MATH+/BMS Dirichlet Postdocs 2023
Ioannis Papadopoulos, Fabian Lehman, and Alexandra Wesolek | Photos: privateThe Dirichlet Postdoctoral Fellows pursue their research agendas and delve into their individual research interests. MATH+ and the BMS offer an extensive mathematical environment and access to the latest advancements in their respective fields. They will receive support in establishing a collaborative network, encompassing both national and international scientific contacts, and benefit from insights provided by research groups in related or diverse fields. Furthermore, the postdoctoral researchers will have abundant opportunities to acquire teaching, supervisory, and mentoring experience within the framework of the BMS and MATH+.
Fabian Lehmann @ HU Berlin:
Fabian Lehmann studied mathematics at the Universität Freiburg. He earned his PhD from University College London with a dissertation on “Families of complete non-compact Spin (7) holonomy manifolds” in 2020. In the past three years, he worked at the Simons Center for Geometry and Physics in Stony Brook, New York. His research interests are at the intersection of geometry and partial differential equations. An essential system of partial differential equations appearing in geometry is Einstein’s equations, which characterize spaces with a particularly interesting curvature. They also appear in the theory of general relativity. He studies these equations on octonionic spaces, which have dimension seven or eight and are modeled on the octonions, which form an eight-dimensional number system. This extra structure gives Einstein’s equations a simpler form. Even in this setting, finding solutions is challenging. Fabian hopes that his “research at the BMS can contribute to finding such spaces which look like a cone” and continues with regard to MATH+ and the BMS: “The BMS has been a very successful program so far, and I am honored to be part of it.”
Ioannis Papadopoulos @ WIAS:
Ioannis Papadopoulos studied mathematics at the Imperial College London (B.Sc.) and the University of Oxford (M.Sc.). He obtained his PhD from the University of Oxford with a thesis on “Computing multiple solutions of topology optimization problems” in 2021. From 2021 to 2023, he held a research associate (postdoc) position at Imperial College London. His main research area is numerical analysis and scientific computing. The research focuses on the interface between PDEs and numerical analysis: spectral and finite element methods for fractional and nonlinear PDEs, nonconvex optimization, preconditioners, and software. During his Dirichlet postdoctoral fellowship, Ioannis wants to explore nonconvex PDE-constrained optimization, sparse hp-finite element methods, and preconditioning techniques for nonlinear PDEs and (quasi) variational inequalities. In particular, he is interested in computing multiple solutions of highly nonlinear problems with sparse high order discretizations. About his upcoming years in Berlin as a Dirichlet postdoc, he said: “It brings me great joy to become a part of the esteemed MATH+/BMS community. I eagerly anticipate engaging in collaborations and embracing what Berlin has to offer.”

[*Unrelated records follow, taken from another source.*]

Lemma complete_folders_perm : complete_folders repoDID snapshotID evs → complete_folders repoDID snapshotID evs'.
Proof.
  intros Hc. pose proof (folder_states_perm Hc) as Hs. destruct Hc as [Heach Hset]. split.
  - intros id Hid. rewrite <- folder_snapshot_perm.
    eapply complete_folder_perm; [apply of_key_perm, omap_perm, Hp|]. apply Heach.
    unfold folder_revisions, folder_claims in *. by rewrite !(omap_perm _ _ _ Hp).
  - unfold folder_set_of in *. by rewrite <- Hs.
Qed.

Hypothesis folders_complete : complete_folders repoDID snapshotID evs.

Lemma messages_perm : messages evs ≡ₚ messages evs'.
Proof. apply omap_perm, Hp. Qed.
Lemma versions_perm : versions evs ≡ₚ versions evs'.
Proof. unfold versions. by rewrite messages_perm. Qed.

Lemma message_snapshot_perm id : message_snapshot snapshotID evs id = message_snapshot snapshotID evs' id.
Proof.
  unfold message_snapshot. rewrite (folder_states_perm folders_complete). do 2 f_equal.
  - apply llen_perm, of_key_perm, omap_perm, Hp.
  - apply map_of_perm; [by apply claims_nodup|]. apply of_key_perm, omap_perm, Hp.
  - apply map_of_perm; [by apply versions_nodup|]. apply of_key_perm, versions_perm.
Qed.

Lemma message_states_perm : complete_messages repoDID snapshotID evs →
  message_states snapshotID evs = message_states snapshotID evs'.
Proof.
  intros [Heach _ _]. unfold message_states. rewrite (sorted_keys_perm (revisions evs) (revisions evs') (omap_perm _ _ _ Hp)).
  apply list_fmap_ext. intros i id Hid%list_elem_of_lookup_2. unfold message_of_id. rewrite <- message_snapshot_perm.
  apply reduced_state_perm; [|apply of_key_perm, omap_perm, Hp].
  eapply complete_ops, Heach. left. rewrite elem_of_sorted_keys in Hid.
  unfold revisions in *. by rewrite (omap_perm revision_of _ _ Hp).
Qed.

Lemma complete_messages_perm : complete_messages repoDID snapshotID evs → complete_messages repoDID snapshotID evs'.
Proof.
  intros Hc. pose proof (message_states_perm Hc) as Hs. destruct Hc as [Heach Hb Href]. split.
  - intros id Hid. rewrite <- message_snapshot_perm.
    eapply complete_inventory_perm; [apply of_key_perm, omap_perm, Hp|]. apply Heach.
    rewrite versions_perm. unfold revisions, claims in *. by rewrite !(omap_perm _ _ _ Hp).
  - by rewrite <- Hs, <- (folder_states_perm folders_complete).
  - intros m Hm. rewrite <- messages_perm in Hm. destruct (Href m Hm) as (r & Hr & Hv). exists r. split; [|done].
    unfold revisions. by rewrite <- (omap_perm revision_of _ _ Hp).
Qed.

Alexandra Wesolek @ TU Berlin:
Alexandra Wesolek recently completed her PhD at the Simon Fraser University in Vancouver under the guidance of Bojan Mohar. Her primary research focus lies in topological graph theory. This subject is at the intersection of graph theory and topology/geometry. Throughout her graduate studies, Alexandra also went on research visits to France, where she worked on structural graph theory. Prior to joining the BMS, she pursued a 3-month postdoctoral position in Lyon, France, under the mentorship of Nicolas Bousquet and Théo Pierron. During her time at MATH+ and the BMS, she wants to work further on geometric and structural problems in graph theory. A problem she finds particularly engaging is the cops and robber game. In this game, cops try to catch one robber, while the cops and the robber move at the same speed. The game field can either be a graph or a surface. One is generally interested in the minimum number of cops that can catch the robber on the game field. Played on a graph, the game has many connections to structural graph theory since the structure of a graph determines the game. However, when played on surfaces, the game is influenced by the geometry of the surface. Regarding her forthcoming years at the BMS in Berlin, she commented: “Being at the BMS and working in the group of Stefan Felsner was my favorite destination for a postdoc, so I was very excited when I got the Dirichlet Postdoctoral Position. I am looking forward to being part of the BMS and to interacting with the students in the program and other postdocs. I am planning to teach a specialized BMS course in graph theory next year, which I am particularly looking forward to.”
BMS/MATH+ Orientation for New Students & Postdocs
Photos: © Kay Herschelmann / MATH+
On 10 October, we welcomed all new students for the BMS Orientation Day. The BMS Chair, Holger Reich, informed the Phase I students about all relevant aspects of the BMS PhD program, such as Basic and Advanced Courses, the Qualifying Exam, the MATH+ Friday Colloquia, and the BMS Mentoring program. Soft-Skills Seminars were introduced, and funding opportunities for conferences, summer schools, and German language courses explained. The MATH+ Managing Director, Nadja Wisniewski, and our Gender and Diversity Manager, Tanja Fagel, introduced the new Phase II students of the relevant details. The BMS Coordinator, Annika Preuß-Vermeulen, gave a talk on Mental Health and where to find help in case of need for Phase I students in the morning and for the junior researchers (incl. Postdocs and Junior Research Group leaders) in the afternoon.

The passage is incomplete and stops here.